Conclusion: Higher serum creatinine levels one year after treatment of posterior urethral valv, presence of bilateral multiple cortical defects on the first DMSA scan and presence of recurrent urinary tract infections before  the treatment are risk factors for end stage renal disease in children with posterior urethral valve. 

POSTERİOR ÜRETRAL VALVLİ ÇOCUKLARDA SON DÖNEM BÖBREK YETMEZLİĞİ GELİŞİMİNDE RİSK FAKTÖRLERİ

Amaç: Posterior üretral valvli (PUV) çocuklarda son dönem böbrek yetmezliği(SDBY) gelişimi için risk faktörlerini(RF) değerlendirmektir.

Olgular ve Yöntem: 1990-2012 yılları arasında PUV nedeni ile tedavi edilen 133 olgunun tıbbi kayıtları geriye dönük olarak incelendi. Kayıtları eksiksiz olan 81 olgu değerlendirildi. Ortalama takip süresi 7,7 yıl(1,5-20 yıl) idi. SDBY için potansiyel RF; prenatal tanı, tedavinin 1. yılı sonundaki serum kreatinin değeri, başlangıç DMSA görüntülemesi, tedavi öncesi idrar yolu enfeksiyonu (İYE) sayısı  istatistiksel olarak değerlendirildi. (Chi-square,Fisher’s extract ve McNemar testi)

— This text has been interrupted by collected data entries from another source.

Lemma view_quiet try_lock body s r s' : view_main try_lock body s = (r, s') -> quiet s s'.
Proof.
  intros [(e & ?%lift_quiet & _)|(x & s1 & Q1%lift_quiet & Hr)]%bind_inv; [done|].
  apply bind_inv in Hr as [(e & Q2%lock_quiet & _)|(u & s2 & Q2%lock_quiet & Hr)]; [by etransitivity|].
  apply bind_inv in Hr as [(e & Q3%lift_quiet & _)|(t & s3 & Q3%lift_quiet & Hr)]; [exact (transitivity Q1 (transitivity Q2 Q3))|].
  refine (transitivity Q1 (transitivity Q2 (transitivity Q3 _))).
  assert (Ha : forall r s', ask (eth_call t (tx_data x)) s3 = (r, s') -> quiet s3 s') by (intros ?? Hr'; eapply ask_quiet, Hr'; intros; by eapply observe_call).
  apply bind_inv in Hr as [(e & ?%Ha & _)|(c & s4 & ?%Ha & [= _ <-])]; done.
Qed.

Lemma query_quiet try_lock body s r s' : tx_query_main try_lock body s = (r, s') -> quiet s s'.
Proof.
  intros [(e & ?%lift_quiet & _)|(x & s1 & Q1%lift_quiet & Hr)]%bind_inv; [done|].
  apply bind_inv in Hr as [(e & Q2%lift_quiet & _)|(q & s2 & Q2%lift_quiet & Hr)]; [by etransitivity|].
  apply bind_inv in Hr as [(e & Q3%lock_quiet & _)|(u & s3 & Q3%lock_quiet & Hr)]; [exact (transitivity Q1 (transitivity Q2 Q3))|].
  refine (transitivity Q1 (transitivity Q2 (transitivity Q3 _))). clear Q1 Q2 Q3.
  apply bind_inv in Hr as [(e & ?%lift_quiet & _)|(h & s4 & Q1%lift_quiet & Hr)]; [done|].
  assert (Hb : forall s r s', ask eth_block_number s = (r, s') -> quiet s s') by (intros ??? Hr'; eapply ask_quiet, Hr'; apply observe_block).
  apply bind_inv in Hr as [(e & Q2%Hb & _)|(n & s5 & Q2%Hb & Hr)]; [by etransitivity|]. refine (transitivity Q1 (transitivity Q2 _)).
  assert (Ht : forall s r s', ask (eth_transaction h) s = (r, s') -> quiet s s') by (intros ??? Hr'; eapply ask_quiet, Hr'; apply observe_transaction).
  assert (Hc : forall s r s', ask (eth_transaction_receipt h) s = (r, s') -> quiet s s') by (intros ??? Hr'; eapply ask_quiet, Hr'; apply observe_receipt).
  destruct (q_response_type q).
  - by apply bind_inv in Hr as [(e & ?%Ht & _)|(c & s6 & ?%Ht & [= _ <-])].
  - by apply bind_inv in Hr as [(e & ?%Hc & _)|(c & s6 & ?%Hc & [= _ <-])].
Qed.

(** Every sequence of requests, with whatever else happens on Ethereum between
    them. *)
Inductive svc_run : Svc -> Prop :=
| run_start w : accepted w = [] -> counted w = [] -> svc_run (mkSvc Web3Data_new w)
| run_initialise try_lock valid s r s' : svc_run s -> svc_initialise_web3 try_lock valid s = (r, s') -> svc_run s'
| run_send try_lock ks body s r s' : svc_run s -> send_main try_lock ks body s = (r, s') -> svc_run s'
| run_view try_lock body s r s' : svc_run s -> view_main try_lock body s = (r, s') -> svc_run s'
| run_query try_lock body s r s' : svc_run s -> tx_query_main try_lock body s = (r, s') -> svc_run s'
| run_world s w : svc_run s -> accepted w = accepted (svc_world s) -> counted w = counted (svc_world s) -> svc_run (mkSvc (svc_data s) w).

Lemma svc_run_in_step s : svc_run s -> in_step s.
Proof.
  induction 1 as [w Ha Hc|l v s r s' _ IH Hi|l ks b s r s' _ IH Hr|l b s r s' _ IH Q%view_quiet|l b s r s' _ IH Q%query_quiet|s w _ IH Ha Hc].
  - unfold in_step. cbn. rewrite Ha, Hc. apply counter_start.
  - unfold svc_initialise_web3, svc_ensure, mbind, st_bind, lift, get, modify in Hi. destruct l; cbn in Hi; [|by injection Hi as _ <-].
    destruct (web3 (svc_data s)); [by injection Hi as _ <-|]. destruct v; by injection Hi as _ <-.
  - by eapply send_main_step.
  - by eapply quiet_in_step.
  - by eapply quiet_in_step.
  - unfold in_step in *. cbn. by rewrite Ha, Hc.
Qed.

(** C37. In every run the nonces of the accepted transactions are those of a
    counter that is set whenever Ethereum is asked for the account's count, at
    first and after a nonce turned out too low, and moves by one with each
    accepted transaction: no nonce is used again or left out in between.  Asked
    only once, all nonces are consecutive, and the next one is the one kept. *)
Theorem nonces_consecutive s : svc_run s ->
  counter (counted (svc_world s)) (accepted (svc_world s)) (nonce (svc_data s)) /\
  forall c, counted (svc_world s) = [c] -> fits 64 c ->
    nonce (svc_data s) = Some ((c + Z.of_nat (length (accepted (svc_world s)))) mod 2 ^ 64) /\
    accepted (svc_world s) = (fun i => (c + Z.of_nat i) mod 2 ^ 64) <$> seq 0 (length (accepted (svc_world s))).
Proof. intros Hs%svc_run_in_step. split; [done|]. intros c Hc. by apply (counter_once _ _ _ Hs). Qed.
End Nonces.

(** ** Confirmations *)

Section Confirmations.
Context {EN : EthNode} {CO : Codecs}.
Definition is_bytes (b : list Z) : Prop := Forall (fun x => 0 <= x < 256) b.
(** Lower case digits, two for a byte. *)
Context (hex_roundtrip : forall b, is_bytes b -> hex_decode (hex_encode b) = Some b)
        (hex_lowercase : forall b, is_bytes b -> to_lowercase (hex_encode b) = hex_encode b)
        (hex_no_prefix : forall b, is_bytes b -> take 2 (hex_encode b) <> bytes_of "0x").

Lemma to_bytes32_hex h : is_bytes h -> length h = 32%nat -> to_bytes32 (hex_encode h) = Ok h.
Proof using hex_roundtrip hex_lowercase hex_no_prefix.
  intros Hb Hl. unfold to_bytes32. rewrite hex_lowercase, bool_decide_eq_false_2, hex_roundtrip by auto. by rewrite Hl.
Qed.

Lemma ask_ok {A} (m : ST Web3Error World A) s a w : m (svc_world s) = (Ok a, w) -> ask m s = (Ok a, mkSvc (svc_data s) w).
Proof. intros E. unfold ask. by rewrite E. Qed.

(** C38. The answer to a query for a receipt counts the blocks on top of the
    transaction's, as of the block number asked for first; but if the transaction
    was mined in a block after that one the count wraps to nearly [2 ^ 64]
    confirmations. *)
Theorem confirmations_reported body req q receipt n b s w1 w2 :
  decode_body body = Ok req -> decode_query (tx_data req) = Some q -> q_response_type q = QueryTransactionReceipt ->
  is_bytes (q_tx_hash q) -> length (q_tx_hash q) = 32%nat -> web3 (svc_data s) = true ->
  eth_block_number (svc_world s) = (Ok n, w1) -> eth_transaction_receipt (q_tx_hash q) w1 = (Ok (Some receipt), w2) ->
  receipt_block receipt = Some b -> fits 64 n -> fits 64 b ->
  tx_query_main true body s = (Ok (hex_encode (encode_response (mkResponse (encode_vec (default [] (receipt_json receipt)))
    (if b <=? n then n - b else 2 ^ 64 - (b - n))))), mkSvc (svc_data s) w2).
Proof using hex_roundtrip hex_lowercase hex_no_prefix.
  intros Hb Hq Ht Hh Hl Hw En Er Eb Hn Hb64. unfold tx_query_main, lock_web3, svc_ensure, mbind, st_bind, lift, get. rewrite Hb, Hq. cbn [ok_or ensure].
  rewrite Hw. cbn [ensure]. rewrite (to_bytes32_hex _ Hh Hl), (ask_ok _ _ _ _ En), Ht.
  unfold get_tx_receipt, mbind, st_bind. rewrite (ask_ok _ (mkSvc (svc_data s) w1) _ _ Er). cbn [svc_data]. unfold mret, st_ret, to_eth_query_response. rewrite Eb. change (default 0 (Some b)) with b.
  unfold fits, umax in *. do 5 f_equal. destruct (Z.leb_spec b n).
  - by rewrite Z.mod_small by lia.
  - symmetry. apply (Z.mod_unique_pos _ _ (-1)); lia.
Qed.

(** The file of the account's key is found if files are named in lower case. *)
Lemma signing_key_found ks entries a (hex_app : forall x y, hex_encode (x ++ y) = hex_encode x ++ hex_encode y) :
  read_dir ks = Some entries -> (forall name x, Some (Some name) ∈ entries -> hex_decode name = Some x -> hex_encode x = name) ->
  get_eth_address_bytes_from_keystore ks = Ok a -> Some (Some (hex_encode ETHEREUM_SIGNING_KEY ++ hex_encode a)) ∈ entries.
Proof.
  intros Hd Hcan (keys & Hk%map_err_ok & Ha%ok_or_ok)%result_bind_ok. unfold raw_public_keys in Hk. rewrite Hd in Hk. cbn in Hk.
  assert (Hall : forall es acc, collect_keys ETHEREUM_SIGNING_KEY es acc = Ok keys -> (forall e, e ∈ es -> e ∈ entries) ->
    (forall k, k ∈ acc -> Some (Some (hex_encode ETHEREUM_SIGNING_KEY ++ hex_encode k)) ∈ entries) ->
    forall k, k ∈ keys -> Some (Some (hex_encode ETHEREUM_SIGNING_KEY ++ hex_encode k)) ∈ entries).
  { induction es as [|[[name|]|] es IH]; intros acc Hc Hsub Hacc; cbn [collect_keys] in Hc; [by injection Hc as <-| | |done].
    - destruct (hex_decode name) as [x|] eqn:Ex; [|by eapply IH; [|set_solver|]]. destruct ((4 <? length x)%nat && _) eqn:Ec; [|by eapply IH; [|set_solver|]].
      eapply IH; [exact Hc|set_solver|]. intros k [Hk'|Hk'%list_elem_of_singleton]%elem_of_app; [by apply Hacc|subst k].
      apply andb_true_iff in Ec as [_ Ec%bool_decide_eq_true]. rewrite <- Ec, <- hex_app, take_drop.
      rewrite (Hcan name x) by (done || (apply Hsub; left)). apply Hsub. left.
    - by eapply IH; [|set_solver|]. }
  apply (Hall entries [] Hk); [done|set_solver|]. destruct keys; [done|]. injection Ha as ->. left.
Qed.
End Confirmations.

(** ** Roots *)

Section Roots.
Context `{MerkleHash} `{Client}.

Bulgular: SDBY 81 olgunun 17’sinde (%21) saptandı. Bu olguların 4’ü prenatal tanılı idi, 13’ünün prenatal tanısı yoktu (p>0.05). Tedavinin 1. yılında serum kreatinin değeri yüksek kalan 19 olgunun 16’sında (%84) SDBY gelişirken, serum kreatinin seviyesi normal olan 62 olgunun birinde (%2) SDBY görüldü (p<0.001). İlk DMSA görüntülemesinde bilateral kortikal tutulum bozukluğu olan 9 olgunun 8'inde (%89) SDBY gelişirken, tutulum bozukluğu olmayan 30 olgunun birinde (%3) SDBY gelişti  (p<0.001). Differansiyel renal fonksiyonu < %40 olan, unilateral kortikal tutulum bozukluğu olan 42 olgudan 8'inde (%19) SDBY saptandı. PUV tedavi öncesi tekrarlayan İYE 56 olguda vardı ve 25 olguda yoktu. Ellialtı olgunun 17’sinde (%30) SDBY izlendi (p<0.001).

Sonuç: Çocuklarda, PUV'in tedavisinden bir yıl sonraki yüksek serum kreatinin seviyesi, ilk DMSA görüntülemesinde bilateral kortikal tutulum bozukluğu ve tedavi öncesi tekrarlayan İYE varlığı, SDBY’ne gidişte etkili risk faktörleridir.